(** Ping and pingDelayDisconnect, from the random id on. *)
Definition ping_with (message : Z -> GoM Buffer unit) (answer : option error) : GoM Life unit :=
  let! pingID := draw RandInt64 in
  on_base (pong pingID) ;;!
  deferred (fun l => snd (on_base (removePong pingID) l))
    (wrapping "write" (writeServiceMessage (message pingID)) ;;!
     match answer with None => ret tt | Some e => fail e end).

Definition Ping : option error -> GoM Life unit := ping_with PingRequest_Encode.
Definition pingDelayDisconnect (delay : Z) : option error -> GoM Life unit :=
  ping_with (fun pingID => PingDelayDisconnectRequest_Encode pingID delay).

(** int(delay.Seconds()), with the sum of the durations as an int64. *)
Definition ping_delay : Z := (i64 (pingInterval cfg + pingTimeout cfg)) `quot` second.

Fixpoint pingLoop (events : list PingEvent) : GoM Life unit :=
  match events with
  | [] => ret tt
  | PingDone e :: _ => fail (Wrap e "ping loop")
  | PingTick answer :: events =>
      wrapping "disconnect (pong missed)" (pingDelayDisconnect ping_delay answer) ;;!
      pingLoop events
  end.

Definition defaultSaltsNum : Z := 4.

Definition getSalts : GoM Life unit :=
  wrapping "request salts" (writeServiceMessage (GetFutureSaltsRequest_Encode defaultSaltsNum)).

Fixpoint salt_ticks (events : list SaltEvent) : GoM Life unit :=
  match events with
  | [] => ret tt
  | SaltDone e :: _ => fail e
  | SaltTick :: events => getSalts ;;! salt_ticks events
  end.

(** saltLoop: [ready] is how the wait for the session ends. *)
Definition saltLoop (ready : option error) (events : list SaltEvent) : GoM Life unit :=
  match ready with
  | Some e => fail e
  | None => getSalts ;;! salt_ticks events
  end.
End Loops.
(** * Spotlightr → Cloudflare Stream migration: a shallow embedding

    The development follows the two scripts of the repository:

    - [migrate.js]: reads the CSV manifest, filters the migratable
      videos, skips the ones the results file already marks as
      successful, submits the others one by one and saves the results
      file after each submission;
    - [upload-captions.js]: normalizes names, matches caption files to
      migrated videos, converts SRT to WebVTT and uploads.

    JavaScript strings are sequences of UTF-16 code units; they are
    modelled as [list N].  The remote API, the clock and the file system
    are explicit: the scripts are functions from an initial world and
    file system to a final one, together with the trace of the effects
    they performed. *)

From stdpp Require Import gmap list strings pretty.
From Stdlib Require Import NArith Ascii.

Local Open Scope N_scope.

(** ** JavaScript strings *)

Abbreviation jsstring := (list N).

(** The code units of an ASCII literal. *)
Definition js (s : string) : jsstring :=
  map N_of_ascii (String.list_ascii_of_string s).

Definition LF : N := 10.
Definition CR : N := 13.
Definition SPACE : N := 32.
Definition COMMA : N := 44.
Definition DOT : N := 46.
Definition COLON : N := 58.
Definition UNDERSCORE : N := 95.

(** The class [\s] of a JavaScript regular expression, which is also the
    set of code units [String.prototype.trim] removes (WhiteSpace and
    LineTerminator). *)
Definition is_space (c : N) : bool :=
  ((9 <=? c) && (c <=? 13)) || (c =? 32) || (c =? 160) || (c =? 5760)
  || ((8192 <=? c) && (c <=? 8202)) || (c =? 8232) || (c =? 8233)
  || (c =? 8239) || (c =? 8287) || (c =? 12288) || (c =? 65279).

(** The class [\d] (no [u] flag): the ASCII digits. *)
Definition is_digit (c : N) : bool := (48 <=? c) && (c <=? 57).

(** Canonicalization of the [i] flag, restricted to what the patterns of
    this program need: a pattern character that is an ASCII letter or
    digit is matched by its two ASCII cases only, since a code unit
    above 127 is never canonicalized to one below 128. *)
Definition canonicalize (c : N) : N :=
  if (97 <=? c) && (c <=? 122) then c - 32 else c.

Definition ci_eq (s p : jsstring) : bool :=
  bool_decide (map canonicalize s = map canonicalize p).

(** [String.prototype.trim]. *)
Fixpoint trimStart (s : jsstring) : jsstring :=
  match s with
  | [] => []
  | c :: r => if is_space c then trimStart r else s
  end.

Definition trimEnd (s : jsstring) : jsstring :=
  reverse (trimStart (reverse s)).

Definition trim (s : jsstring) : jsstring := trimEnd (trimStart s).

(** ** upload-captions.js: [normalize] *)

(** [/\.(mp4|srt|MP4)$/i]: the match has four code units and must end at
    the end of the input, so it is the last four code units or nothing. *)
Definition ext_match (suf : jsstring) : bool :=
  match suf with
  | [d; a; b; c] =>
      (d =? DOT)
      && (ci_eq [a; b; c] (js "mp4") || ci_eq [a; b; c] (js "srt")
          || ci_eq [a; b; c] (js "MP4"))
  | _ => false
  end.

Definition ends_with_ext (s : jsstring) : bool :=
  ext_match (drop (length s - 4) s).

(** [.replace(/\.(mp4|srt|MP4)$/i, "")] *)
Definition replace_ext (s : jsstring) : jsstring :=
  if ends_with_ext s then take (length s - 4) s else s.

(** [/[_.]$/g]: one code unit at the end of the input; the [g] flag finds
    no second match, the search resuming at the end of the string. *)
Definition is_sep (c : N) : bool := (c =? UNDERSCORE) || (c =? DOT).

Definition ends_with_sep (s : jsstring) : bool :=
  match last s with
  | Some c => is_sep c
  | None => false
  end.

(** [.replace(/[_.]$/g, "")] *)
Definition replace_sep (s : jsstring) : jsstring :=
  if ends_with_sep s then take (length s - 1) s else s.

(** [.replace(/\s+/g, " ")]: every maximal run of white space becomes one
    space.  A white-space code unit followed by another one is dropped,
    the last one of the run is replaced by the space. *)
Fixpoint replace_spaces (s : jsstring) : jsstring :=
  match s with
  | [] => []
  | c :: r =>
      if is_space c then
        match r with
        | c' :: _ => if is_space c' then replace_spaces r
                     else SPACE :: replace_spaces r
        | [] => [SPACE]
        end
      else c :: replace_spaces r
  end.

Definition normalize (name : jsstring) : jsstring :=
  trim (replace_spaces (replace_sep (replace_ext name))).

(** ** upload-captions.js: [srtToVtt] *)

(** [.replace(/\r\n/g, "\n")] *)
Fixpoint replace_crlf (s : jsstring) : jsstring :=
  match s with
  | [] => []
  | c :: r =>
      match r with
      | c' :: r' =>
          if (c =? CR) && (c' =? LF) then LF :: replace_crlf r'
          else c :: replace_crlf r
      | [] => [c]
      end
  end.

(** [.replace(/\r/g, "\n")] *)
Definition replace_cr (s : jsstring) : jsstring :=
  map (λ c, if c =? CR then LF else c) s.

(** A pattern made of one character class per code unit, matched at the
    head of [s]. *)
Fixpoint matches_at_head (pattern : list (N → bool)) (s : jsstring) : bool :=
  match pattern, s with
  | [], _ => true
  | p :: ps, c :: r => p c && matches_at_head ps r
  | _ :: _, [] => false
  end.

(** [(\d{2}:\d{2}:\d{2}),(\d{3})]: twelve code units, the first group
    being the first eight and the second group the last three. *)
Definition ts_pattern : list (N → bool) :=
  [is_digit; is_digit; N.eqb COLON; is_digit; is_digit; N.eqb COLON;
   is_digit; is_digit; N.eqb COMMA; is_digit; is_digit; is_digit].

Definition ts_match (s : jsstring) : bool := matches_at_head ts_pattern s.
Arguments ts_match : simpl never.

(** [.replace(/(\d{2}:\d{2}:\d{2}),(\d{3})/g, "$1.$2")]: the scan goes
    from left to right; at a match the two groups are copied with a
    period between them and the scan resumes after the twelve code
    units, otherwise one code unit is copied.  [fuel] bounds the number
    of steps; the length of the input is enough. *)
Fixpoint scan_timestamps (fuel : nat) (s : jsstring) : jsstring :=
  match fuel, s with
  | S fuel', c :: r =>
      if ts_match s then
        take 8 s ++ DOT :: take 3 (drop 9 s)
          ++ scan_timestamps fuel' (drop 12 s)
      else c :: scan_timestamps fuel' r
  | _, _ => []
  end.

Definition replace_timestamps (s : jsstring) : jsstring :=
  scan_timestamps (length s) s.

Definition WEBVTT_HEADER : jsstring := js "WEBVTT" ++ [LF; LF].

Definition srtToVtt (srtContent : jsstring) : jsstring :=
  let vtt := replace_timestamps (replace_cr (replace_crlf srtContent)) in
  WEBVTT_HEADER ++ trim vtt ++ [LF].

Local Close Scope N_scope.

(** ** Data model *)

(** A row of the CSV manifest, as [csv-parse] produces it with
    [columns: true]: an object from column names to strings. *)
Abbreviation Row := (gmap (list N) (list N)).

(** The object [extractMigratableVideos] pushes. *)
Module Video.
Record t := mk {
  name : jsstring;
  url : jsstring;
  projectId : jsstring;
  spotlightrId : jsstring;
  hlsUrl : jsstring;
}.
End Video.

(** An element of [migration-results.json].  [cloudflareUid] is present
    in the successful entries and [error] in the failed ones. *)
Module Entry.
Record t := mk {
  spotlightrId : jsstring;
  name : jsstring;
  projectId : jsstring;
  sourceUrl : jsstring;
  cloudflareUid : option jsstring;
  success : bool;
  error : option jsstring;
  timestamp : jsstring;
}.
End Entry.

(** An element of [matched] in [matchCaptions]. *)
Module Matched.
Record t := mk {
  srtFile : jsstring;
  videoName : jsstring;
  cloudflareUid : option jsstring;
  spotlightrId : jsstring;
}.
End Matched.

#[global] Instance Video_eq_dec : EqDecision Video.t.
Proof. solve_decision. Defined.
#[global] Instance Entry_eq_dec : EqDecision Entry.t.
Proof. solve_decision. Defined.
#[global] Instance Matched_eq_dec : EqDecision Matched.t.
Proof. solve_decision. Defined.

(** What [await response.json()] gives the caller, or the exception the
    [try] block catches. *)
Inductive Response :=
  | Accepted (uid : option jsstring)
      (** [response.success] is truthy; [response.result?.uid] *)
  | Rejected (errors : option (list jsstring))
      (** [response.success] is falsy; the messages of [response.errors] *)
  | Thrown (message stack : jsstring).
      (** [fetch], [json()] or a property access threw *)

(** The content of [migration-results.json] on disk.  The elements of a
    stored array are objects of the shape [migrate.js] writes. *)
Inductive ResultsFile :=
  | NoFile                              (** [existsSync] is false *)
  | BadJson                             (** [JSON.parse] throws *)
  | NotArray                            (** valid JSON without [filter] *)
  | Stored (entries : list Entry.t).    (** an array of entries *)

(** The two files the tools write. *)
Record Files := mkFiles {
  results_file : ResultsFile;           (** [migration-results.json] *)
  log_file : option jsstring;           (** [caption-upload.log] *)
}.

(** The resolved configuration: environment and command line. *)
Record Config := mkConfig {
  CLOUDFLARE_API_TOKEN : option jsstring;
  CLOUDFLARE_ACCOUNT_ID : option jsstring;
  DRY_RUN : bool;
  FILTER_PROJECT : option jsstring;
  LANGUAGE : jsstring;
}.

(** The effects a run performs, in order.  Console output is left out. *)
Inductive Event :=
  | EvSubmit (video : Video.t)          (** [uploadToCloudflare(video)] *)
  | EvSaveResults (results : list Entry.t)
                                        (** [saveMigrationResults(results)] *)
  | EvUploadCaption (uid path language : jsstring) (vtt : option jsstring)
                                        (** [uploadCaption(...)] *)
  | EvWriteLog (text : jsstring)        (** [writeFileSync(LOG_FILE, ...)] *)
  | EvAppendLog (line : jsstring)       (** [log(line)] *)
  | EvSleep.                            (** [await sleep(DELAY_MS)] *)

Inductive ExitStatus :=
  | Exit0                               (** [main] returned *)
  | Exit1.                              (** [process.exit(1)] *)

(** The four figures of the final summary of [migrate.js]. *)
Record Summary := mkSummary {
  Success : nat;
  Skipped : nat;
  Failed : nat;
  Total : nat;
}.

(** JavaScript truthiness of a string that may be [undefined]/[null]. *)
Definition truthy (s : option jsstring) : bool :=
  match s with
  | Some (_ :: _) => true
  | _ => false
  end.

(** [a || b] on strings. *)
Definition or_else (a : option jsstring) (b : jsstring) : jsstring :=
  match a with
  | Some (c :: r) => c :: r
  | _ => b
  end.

==

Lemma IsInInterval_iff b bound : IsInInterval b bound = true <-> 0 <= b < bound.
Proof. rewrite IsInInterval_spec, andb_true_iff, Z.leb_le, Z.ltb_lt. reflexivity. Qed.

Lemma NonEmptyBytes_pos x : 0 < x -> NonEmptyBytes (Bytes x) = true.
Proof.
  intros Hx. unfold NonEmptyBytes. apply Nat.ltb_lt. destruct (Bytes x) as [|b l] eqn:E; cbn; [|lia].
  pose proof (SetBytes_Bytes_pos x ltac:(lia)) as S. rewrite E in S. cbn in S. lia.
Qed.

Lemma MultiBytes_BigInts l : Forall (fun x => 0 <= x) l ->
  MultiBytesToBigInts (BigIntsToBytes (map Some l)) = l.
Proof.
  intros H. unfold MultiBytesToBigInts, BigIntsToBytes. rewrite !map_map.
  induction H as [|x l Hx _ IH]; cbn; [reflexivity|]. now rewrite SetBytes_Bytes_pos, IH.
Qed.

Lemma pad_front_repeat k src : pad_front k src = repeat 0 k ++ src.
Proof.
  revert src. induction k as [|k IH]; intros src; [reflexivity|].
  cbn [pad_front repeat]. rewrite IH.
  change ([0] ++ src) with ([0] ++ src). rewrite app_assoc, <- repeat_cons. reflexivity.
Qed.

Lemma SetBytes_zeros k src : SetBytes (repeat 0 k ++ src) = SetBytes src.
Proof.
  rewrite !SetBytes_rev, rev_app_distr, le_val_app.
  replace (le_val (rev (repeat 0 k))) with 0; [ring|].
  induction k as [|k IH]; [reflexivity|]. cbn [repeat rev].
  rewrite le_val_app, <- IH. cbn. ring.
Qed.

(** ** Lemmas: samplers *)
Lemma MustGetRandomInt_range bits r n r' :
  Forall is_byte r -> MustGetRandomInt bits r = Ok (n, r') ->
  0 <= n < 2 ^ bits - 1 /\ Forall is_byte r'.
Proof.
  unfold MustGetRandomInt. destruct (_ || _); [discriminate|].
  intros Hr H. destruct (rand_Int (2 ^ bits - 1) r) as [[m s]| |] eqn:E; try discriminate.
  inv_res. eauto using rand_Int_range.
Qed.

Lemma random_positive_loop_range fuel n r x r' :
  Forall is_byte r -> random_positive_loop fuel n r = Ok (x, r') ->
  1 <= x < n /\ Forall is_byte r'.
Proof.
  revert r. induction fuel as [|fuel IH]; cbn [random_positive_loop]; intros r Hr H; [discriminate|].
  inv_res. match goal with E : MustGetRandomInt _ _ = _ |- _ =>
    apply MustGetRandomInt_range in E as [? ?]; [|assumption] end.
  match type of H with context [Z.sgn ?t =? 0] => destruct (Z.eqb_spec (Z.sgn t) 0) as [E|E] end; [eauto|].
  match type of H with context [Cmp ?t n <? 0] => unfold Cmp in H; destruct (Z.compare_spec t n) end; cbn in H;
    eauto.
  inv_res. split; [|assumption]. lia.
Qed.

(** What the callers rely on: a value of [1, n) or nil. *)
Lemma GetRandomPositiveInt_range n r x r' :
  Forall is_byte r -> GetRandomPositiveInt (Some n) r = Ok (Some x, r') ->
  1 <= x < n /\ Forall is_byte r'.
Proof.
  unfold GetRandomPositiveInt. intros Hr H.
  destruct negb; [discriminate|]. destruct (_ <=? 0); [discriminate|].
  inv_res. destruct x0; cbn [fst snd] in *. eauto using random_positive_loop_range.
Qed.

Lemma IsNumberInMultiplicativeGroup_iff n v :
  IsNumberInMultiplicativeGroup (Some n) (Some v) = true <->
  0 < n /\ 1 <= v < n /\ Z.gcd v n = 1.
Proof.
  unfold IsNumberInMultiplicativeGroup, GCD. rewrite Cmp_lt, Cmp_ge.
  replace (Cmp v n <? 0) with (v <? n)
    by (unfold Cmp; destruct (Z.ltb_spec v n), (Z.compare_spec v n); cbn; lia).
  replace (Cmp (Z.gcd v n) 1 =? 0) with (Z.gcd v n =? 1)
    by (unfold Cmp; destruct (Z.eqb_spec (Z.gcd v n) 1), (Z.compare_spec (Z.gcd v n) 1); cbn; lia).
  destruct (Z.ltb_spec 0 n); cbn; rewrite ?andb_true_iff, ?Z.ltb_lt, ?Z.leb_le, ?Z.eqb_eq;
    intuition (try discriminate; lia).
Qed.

* **Required action**
In the listing above, find the line with "(** Ping and" and the line with "Definition Ping : option"; set down exactly those two lines and every line between them, nothing more.

* **Answer to the exercise**
(** Ping and pingDelayDisconnect, from the random id on. *)
Definition ping_with (message : Z -> GoM Buffer unit) (answer : option error) : GoM Life unit :=
  let! pingID := draw RandInt64 in
  on_base (pong pingID) ;;!
  deferred (fun l => snd (on_base (removePong pingID) l))
    (wrapping "write" (writeServiceMessage (message pingID)) ;;!
     match answer with None => ret tt | Some e => fail e end).

Definition Ping : option error -> GoM Life unit := ping_with PingRequest_Encode.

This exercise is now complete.